11. Антитело, специфически связывающееся с GLP-1R, содержащее:

аминокислотную последовательность CDR1 тяжелой цепи: SEQ ID NO:12;

аминокислотную последовательность CDR2 тяжелой цепи: SEQ ID NO:19;

аминокислотную последовательность CDR3 тяжелой цепи: SEQ ID NO:27;

аминокислотную последовательность CDR1 легкой цепи: SEQ ID NO:37;

аминокислотную последовательность CDR2 легкой цепи: SEQ ID NO:45; и

аминокислотную последовательность CDR3 легкой цепи: SEQ ID NO: 53.

12. Антитело по п.1, содержащее последовательность вариабельной области легкой цепи: SEQ ID NO:81; и последовательность вариабельной области тяжелой цепи SEQ ID NO:55.

13. Антитело по п.1, содержащее последовательность вариабельной области легкой цепи, кодируемую полинуклеотидной последовательностью: SEQ ID NO:80; и последовательность вариабельной области тяжелой цепи, кодируемую полинуклеотидной последовательностью SEQ ID NO:54.

14. Антитело по п.2, содержащее последовательность вариабельной области легкой цепи: SEQ ID NO:83; и последовательность вариабельной области тяжелой цепи SEQ ID NO:57.

15. Антитело по п.2, содержащее последовательность вариабельной области легкой цепи, кодируемую полинуклеотидной последовательностью: SEQ ID NO:82; и последовательность вариабельной области тяжелой цепи, кодируемую полинуклеотидной последовательностью SEQ ID NO:56.

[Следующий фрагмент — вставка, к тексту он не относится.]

Local Open Scope char_scope.
Local Open Scope Z_scope.

(** The double quote, U+0022. *)
Definition dquote : ascii := ascii_of_nat 34.

Definition hex_digit (n : nat) : ascii :=
  nth n ["0"; "1"; "2"; "3"; "4"; "5"; "6"; "7"; "8"; "9";
         "a"; "b"; "c"; "d"; "e"; "f"] "0".

Definition escape_char (c : ascii) : string :=
  let n := nat_of_ascii c in
  if Ascii.eqb c dquote then String "\" (String dquote EmptyString)
  else if Ascii.eqb c "\" then String "\" (String "\" EmptyString)
  else if Nat.eqb n 8 then String "\" (String "b" EmptyString)
  else if Nat.eqb n 9 then String "\" (String "t" EmptyString)
  else if Nat.eqb n 10 then String "\" (String "n" EmptyString)
  else if Nat.eqb n 12 then String "\" (String "f" EmptyString)
  else if Nat.eqb n 13 then String "\" (String "r" EmptyString)
  else if Nat.ltb n 32 then
    String "\" (String "u" (String "0" (String "0"
      (String (hex_digit (Nat.div n 16)) (String (hex_digit (Nat.modulo n 16)) EmptyString)))))
  else String c EmptyString.

Fixpoint escape (s : string) : string :=
  match s with
  | EmptyString => EmptyString
  | String c r => String.append (escape_char c) (escape r)
  end.

Definition quote (s : string) : string :=
  String dquote (String.append (escape s) (String dquote EmptyString)).

Fixpoint digits_of_pos (fuel : nat) (n : Z) (acc : string) : string :=
  match fuel with
  | O => acc
  | S fuel =>
      let acc := String (ascii_of_nat (48 + Z.to_nat (n mod 10))%nat) acc in
      if n <? 10 then acc else digits_of_pos fuel (n / 10) acc
  end.

Definition number (n : Z) : string :=
  let body := digits_of_pos (S (Z.to_nat (Z.log2 (Z.abs n)))) (Z.abs n) EmptyString in
  if n <? 0 then String "-" body else body.

Definition join (parts : list string) : string :=
  match parts with
  | [] => EmptyString
  | p :: ps => fold_left (fun acc q => String.append acc (String "," q)) ps p
  end.

Fixpoint stringify (x : value) : string :=
  match x with
  | VNull => "null"%string
  | VBool true => "true"%string
  | VBool false => "false"%string
  | VNum n => number n
  | VStr s => quote s
  | VArr items =>
      String "[" (String.append (join (map stringify items)) "]"%string)
  | VObj props =>
      String "{" (String.append
        (join (map (fun kv => String.append (quote (fst kv))
                                (String ":" (stringify (snd kv)))) props))
        "}"%string)
  end.

(** The reader. *)

Definition is_ws (c : ascii) : bool :=
  let n := nat_of_ascii c in
  Nat.eqb n 32 || Nat.eqb n 9 || Nat.eqb n 10 || Nat.eqb n 13.

Fixpoint skip_ws (s : string) : string :=
  match s with
  | String c r => if is_ws c then skip_ws r else s
  | EmptyString => s
  end.

Fixpoint strip (p s : string) : option string :=
  match p, s with
  | EmptyString, _ => Some s
  | String a p, String b s => if Ascii.eqb a b then strip p s else None
  | String _ _, EmptyString => None
  end.

Definition digit (c : ascii) : option Z :=
  let n := nat_of_ascii c in
  if Nat.leb 48 n && Nat.leb n 57 then Some (Z.of_nat n - 48) else None.

Fixpoint read_digits (acc : Z) (s : string) : Z * string :=
  match s with
  | String c r =>
      match digit c with
      | Some d => read_digits (acc * 10 + d) r
      | None => (acc, s)
      end
  | EmptyString => (acc, s)
  end.

Definition starts_fraction (s : string) : bool :=
  match s with
  | String c _ => Ascii.eqb c "." || Ascii.eqb c "e" || Ascii.eqb c "E"
  | EmptyString => false
  end.

Definition read_natural (s : string) : option (Z * string) :=
  match s with
  | String c r =>
      match digit c with
      | Some d =>
          let '(n, rest) := if d =? 0 then (0, r) else read_digits d r in
          if starts_fraction rest then None
          else match rest with
               | String c' _ =>
                   if (d =? 0) && bool_decide (is_Some (digit c')) then None
                   else Some (n, rest)
               | EmptyString => Some (n, rest)
               end
      | None => None
      end
  | EmptyString => None
  end.

Definition read_number (s : string) : option (Z * string) :=
  match s with
  | String "-" r =>
      match read_natural r with
      | Some (n, rest) => Some (- n, rest)
      | None => None
      end
  | _ => read_natural s
  end.

Definition hex_value (c : ascii) : option nat :=
  let n := nat_of_ascii c in
  if Nat.leb 48 n && Nat.leb n 57 then Some (n - 48)%nat
  else if Nat.leb 97 n && Nat.leb n 102 then Some (n - 87)%nat
  else if Nat.leb 65 n && Nat.leb n 70 then Some (n - 55)%nat
  else None.

Definition read_unicode (s : string) : option (ascii * string) :=
  match s with
  | String a (String b (String c (String d r))) =>
      match hex_value a, hex_value b, hex_value c, hex_value d with
      | Some 0%nat, Some 0%nat, Some h, Some l =>
          if Nat.ltb h 8 then Some (ascii_of_nat (16 * h + l), r) else None
      | _, _, _, _ => None
      end
  | _ => None
  end.

Definition read_escape (s : string) : option (ascii * string) :=
  match s with
  | String c r =>
      if Ascii.eqb c dquote || Ascii.eqb c "\" || Ascii.eqb c "/" then Some (c, r)
      else if Ascii.eqb c "b" then Some (ascii_of_nat 8, r)
      else if Ascii.eqb c "t" then Some (ascii_of_nat 9, r)
      else if Ascii.eqb c "n" then Some (ascii_of_nat 10, r)
      else if Ascii.eqb c "f" then Some (ascii_of_nat 12, r)
      else if Ascii.eqb c "r" then Some (ascii_of_nat 13, r)
      else if Ascii.eqb c "u" then read_unicode r
      else None
  | EmptyString => None
  end.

16. Антитело по п.3, содержащее последовательность вариабельной области легкой цепи: SEQ ID NO:85; и последовательность вариабельной области тяжелой цепи SEQ ID NO:59.

17. Антитело по п.3, содержащее последовательность вариабельной области легкой цепи, кодируемую полинуклеотидной последовательностью: SEQ ID NO:84; и последовательность вариабельной области тяжелой цепи, кодируемую полинуклеотидной последовательностью SEQ ID NO:58.

18. Антитело по п.4, содержащее последовательность вариабельной области легкой цепи: SEQ ID NO:87; и последовательность вариабельной области тяжелой цепи SEQ ID NO:61.

19. Антитело по п.4, содержащее последовательность вариабельной области легкой цепи, кодируемую полинуклеотидной последовательностью: SEQ ID NO:86; и последовательность вариабельной области тяжелой цепи, кодируемую полинуклеотидной последовательностью SEQ ID NO:60.

20. Антитело по п.5, содержащее последовательность вариабельной области легкой цепи: SEQ ID NO:89; и последовательность вариабельной области тяжелой цепи SEQ ID NO:63.

21. Антитело по п.5, содержащее последовательность вариабельной области легкой цепи, кодируемую полинуклеотидной последовательностью: SEQ ID NO:88; и последовательность вариабельной области тяжелой цепи, кодируемую полинуклеотидной последовательностью SEQ ID NO:62.

22. Антитело по п.6, содержащее последовательность вариабельной области легкой цепи: SEQ ID NO:91; и последовательность вариабельной области тяжелой цепи SEQ ID NO:65.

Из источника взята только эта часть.